Update (2015-11-23): Spotify has this! Check out Spotify Running for tempo-based playlists and automatic tempo calculation.

Someone, somewhere has the metadata and music chops to deliver BPM-based radio streams. DJs and gym rats will follow. A couple ideas.

The closest are Echo Nest’s API (get_tempo) and Last.fm’s API (Track.getInfo). Echo Nest’s requires uploading the song audio data (which I don’t have). Last.fm’s can be queried with metadata (artist+song name) yet doesn’t provide BPM. This NYTimes Gadgetwise blog post has local file (MP3) and podcast options.

I posted this to the Last.fm Web Services discussion group, and asked on Twitter. I’ll update this post if something comes of it.


I prefer to exercise to music, and it’s much nicer when the beats per minute matches what I’m physically doing. I think this could happen 3 ways:

  1. Faster/slower tempo adjustment of any station. This could be a really awesome subscriber feature.

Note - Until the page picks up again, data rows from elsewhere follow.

Lemma catches_up n seq s :
  store_inv (w_store s) -> w_pc s = Head_of_loop seq -> w_cancelled s = false ->
  Forall (fun rec => is_ok (translate r rec) = true) (log_at s) ->
  (length (beyond GlobalSeq seq (log_at s)) <= n)%nat ->
  exists s' seq', rtc quiet s s' /\ w_pc s' = Idle seq' /\ log_at s' = log_at s /\ upto GlobalSeq seq' (log_at s) = log_at s.
Proof.
  revert seq s. induction n as [n IH] using lt_wf_ind. intros seq s Hinv Hpc Hb Htr Hn.
  assert (log_ok (log_at s)) as Hlog by (by apply store_log_ok).
  destruct (turn seq s Hinv Hpc Hb Htr) as [(s' & Hrun & Hpc' & Hl & Hnil)
                                           |(s' & x & Hrun & Hpc' & Hb' & Hl & Hinv' & Hx)].
  - exists s', seq. split_and!; try done. apply upto_all; [by apply log_ok_increasing | done].
  - pose proof (page_next GlobalSeq _ _ _ _ _ (log_ok_increasing _ Hlog) eq_refl Hx) as Hnext.
    assert (0 < length (readall_result seq (BatchSize (cfg r)) (log_at s)))%nat as Hpos
      by (destruct (readall_result _ _ _); simpl in *; [done|lia]).
    change (read_page GlobalSeq seq (BatchSize (cfg r)) (log_at s))
      with (readall_result seq (BatchSize (cfg r)) (log_at s)) in Hnext.
    apply (f_equal length) in Hnext. rewrite length_app in Hnext.
    destruct (IH (length (beyond GlobalSeq (GlobalSeq x) (log_at s))) ltac:(lia) (GlobalSeq x) s')
      as (s'' & seq'' & Hrun' & Hpc'' & Hl' & Hup); rewrite ?Hl; try done.
    exists s'', seq''. split_and!; [by etransitivity | done | congruence | congruence].
Qed.
End catching_up.

(** ** Properties *)

(** C5: At least once, in commit order, through everything. However the relay
    starts, fails, is cancelled, crashes and restarts, whatever the broker and
    the checkpoint store answer, and whatever the service appends meanwhile:
    for every topic, the messages of all records up to the stored checkpoint
    are on the topic in commit order (with other messages possibly between
    them); and everything the relay put on a topic is the translation of a
    stored record to that topic. *)
Theorem relay_at_least_once {Ev C W K P} `{DomainEvent Ev} `{MarshalEvent Ev} `{IntegrationEvent C} `{MarshalEvent C}
    `{StoreSpec W} `{CheckpointSpec K} `{PublisherSpec P}
    (r : Relay Ev C) (w0 : W) (c0 : K) (p0 : P) (s : world W K P)
    (Hstore : store_inv w0) (Hnew : positions_of c0 !! cfg_Name (cfg r) = None)
    (Hrun : rtc (relay_step r) (mkWorld w0 c0 p0 false Starting) s) (topic : string) :
  outgoing r topic (upto GlobalSeq (checkpoint_of (w_checkpoints s) (cfg_Name (cfg r))) (log_of (w_store s)))
    `sublist_of` published (w_publisher s) topic
  /\ checkpoint_of (w_checkpoints s) (cfg_Name (cfg r)) <= last_seq (log_of (w_store s))
  /\ forall m, m ∈ published (w_publisher s) topic ->
       m ∈ published p0 topic
       \/ exists rec, rec ∈ log_of (w_store s) /\ translate r rec = Ok (topic, m, true).
Proof.
  assert (relay_inv r p0 s) as [Hst Hle Hc Hon _].
  { eapply (rtc_invariant (relay_step r)); [by apply relay_step_inv | by apply relay_inv_start | done]. }
  split_and!; [apply Hc | done|]. intros m [?|Hm]%Hon; [by left|]. right.
  unfold outgoing in Hm. apply list_elem_of_omap in Hm as (rec & Hin & Hrec). exists rec. split; [done|].
  unfold message_for in Hrec. destruct (translate r rec) as [[[t m'] []]| |]; try done.
  case_decide; [|done]. by simplify_eq.
Qed.

(** Catching up. From the head of its loop, with the infrastructure
    answering and every stored event translatable, the relay reaches its idle
    wait, and then everything the log owes any topic is on that topic. *)
Theorem relay_catches_up {Ev C W K P} `{DomainEvent Ev} `{MarshalEvent Ev} `{IntegrationEvent C} `{MarshalEvent C}
    `{StoreSpec W} `{CheckpointSpec K} `{PublisherSpec P}
    (r : Relay Ev C) (w0 : W) (c0 : K) (p0 : P) (s : world W K P) (seq : Z)
    (HR : forall after limit (w : W), is_ok (fst (ReadAll after limit w)) = true)
    (HP : forall topic msgs (p : P), fst (Publish topic msgs p) = Ok tt)
    (HS : forall name n (c : K), fst (cp_Set name n c) = Ok tt)
    (Hstore : store_inv w0) (Hnew : positions_of c0 !! cfg_Name (cfg r) = None)
    (Hrun : rtc (relay_step r) (mkWorld w0 c0 p0 false Starting) s)
    (Hpc : w_pc s = Head_of_loop seq) (Hlive : w_cancelled s = false)
    (Htr : Forall (fun rec => is_ok (translate r rec) = true) (log_of (w_store s))) :
  exists s' seq', rtc (quiet r) s s' /\ w_pc s' = Idle seq'
    /\ log_of (w_store s') = log_of (w_store s)
    /\ forall topic, outgoing r topic (log_of (w_store s)) `sublist_of` published (w_publisher s') topic.
Proof.
  assert (relay_inv r p0 s) as Hinv.
  { eapply (rtc_invariant (relay_step r)); [by apply relay_step_inv | by apply relay_inv_start | done]. }
  destruct (catches_up r HR HP HS _ seq s (ri_store _ _ _ Hinv) Hpc Hlive Htr (Nat.le_refl _))
    as (s' & seq' & Hq & Hpc' & Hl & Hup).
  exists s', seq'. split_and!; try done. intros topic.
  assert (relay_inv r p0 s') as [_ _ Hc _ Hpc_inv].
  { eapply (rtc_invariant (quiet r)); [|exact Hinv|exact Hq]. intros x y Hx ->. by apply run_step_inv. }
  unfold pc_inv in Hpc_inv. rewrite Hpc' in Hpc_inv. specialize (Hc topic).
  rewrite <-Hpc_inv, Hl, Hup in Hc. exact Hc.
Qed.

(** Deterministic identifiers. Two records of one store whose categories
    contain no slash have the same message identifier only when they are the
    same record, so that identifiers deduplicate redeliveries and nothing
    else; and a translated message carries its record's identifier, stream key
    and metadata whichever attempt produced it. *)
Theorem message_ids_are_faithful {Ev C} `{DomainEvent Ev} `{MarshalEvent Ev} `{IntegrationEvent C} `{MarshalEvent C}
    (r : Relay Ev C) (log : list RecordedEvent) (x y : RecordedEvent)
    (Hlog : log_ok log) (Hx : x ∈ log) (Hy : y ∈ log)
    (Hcx : str_contains "/"%char (Category (Stream x)) = false)
    (Hcy : str_contains "/"%char (Category (Stream y)) = false) :
  (MessageID x = MessageID y -> x = y)
  /\ forall topic m, routes r !! rec_EventName x = None -> translate r x = Ok (topic, m, true) ->
       topic = cfg_Topic (cfg r) /\ msg_ID m = MessageID x /\ msg_Key m = StreamKey (Stream x)
       /\ msg_Metadata m = rec_Metadata x /\ msg_OccurredAt m = OccurredAt x.
Proof.
  split.
  - unfold MessageID. intros Heq.
    apply (str_cut_first "/"%char) in Heq as [Hcat Heq]; [|done..].
    apply (str_cut_last "#"%char) in Heq as [Hkey Hv]; [|by apply FormatInt_contains..].
    apply FormatInt_inj in Hv.
    assert (Stream x = Stream y) as Hs by (destruct (Stream x), (Stream y); simpl in *; congruence).
    destruct Hlog as [_ Hver]. specialize (Hver (Stream x)).
    assert (x ∈ stream_of (Stream x) log /\ y ∈ stream_of (Stream x) log) as [Hxs Hys]
      by (split; apply list_elem_of_filter; done).
    apply list_elem_of_lookup in Hxs as [i Hi], Hys as [j Hj].
    assert (i = j) as ->; [|congruence].
    assert (NoDup (rec_Version <$> stream_of (Stream x) log)) as Hnd by (rewrite Hver; apply NoDup_seqZ).
    eapply (NoDup_lookup _ _ _ (rec_Version x) Hnd); rewrite list_lookup_fmap, ?Hi, ?Hj; simpl; congruence.
  - intros topic m Hroute. unfold translate. rewrite Hroute.
    destruct (translators r !! _) as [tr|]; [|done].
    intros (e & _ & (i & _ & Hm)%res_bind_ok)%res_bind_ok. destruct i as [i|]; [|done].
    apply res_bind_ok in Hm as (msg & Hmsg & [= <- <-]). unfold NewMessage in Hmsg. by res_inv.
Qed.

  2. Adding BPM as a new radio station “station type” (from http://www.last.fm/api/radio and exposing it in the UI as a Tempo dropdown. For example: lastfm://bpm/140

  3. A third party app which creates/queues a playlist based on BPM. This would be almost entirely doable with the existing API (get similar artists, add to playlist) if track.getInfo included BPM.

    There’s lots of docs for estimating BPM for a bitstream, but short of someone with a huge music collection, Last.fm would need to pregenerate them and expose it in the API. This API is particularly well thought out: http://developer.echonest.com/docs/method/get_tempo/ (but it too needs the bits; it’s not an existing database).

    Mass BPM calculations would be a killer use for Map/Reduce.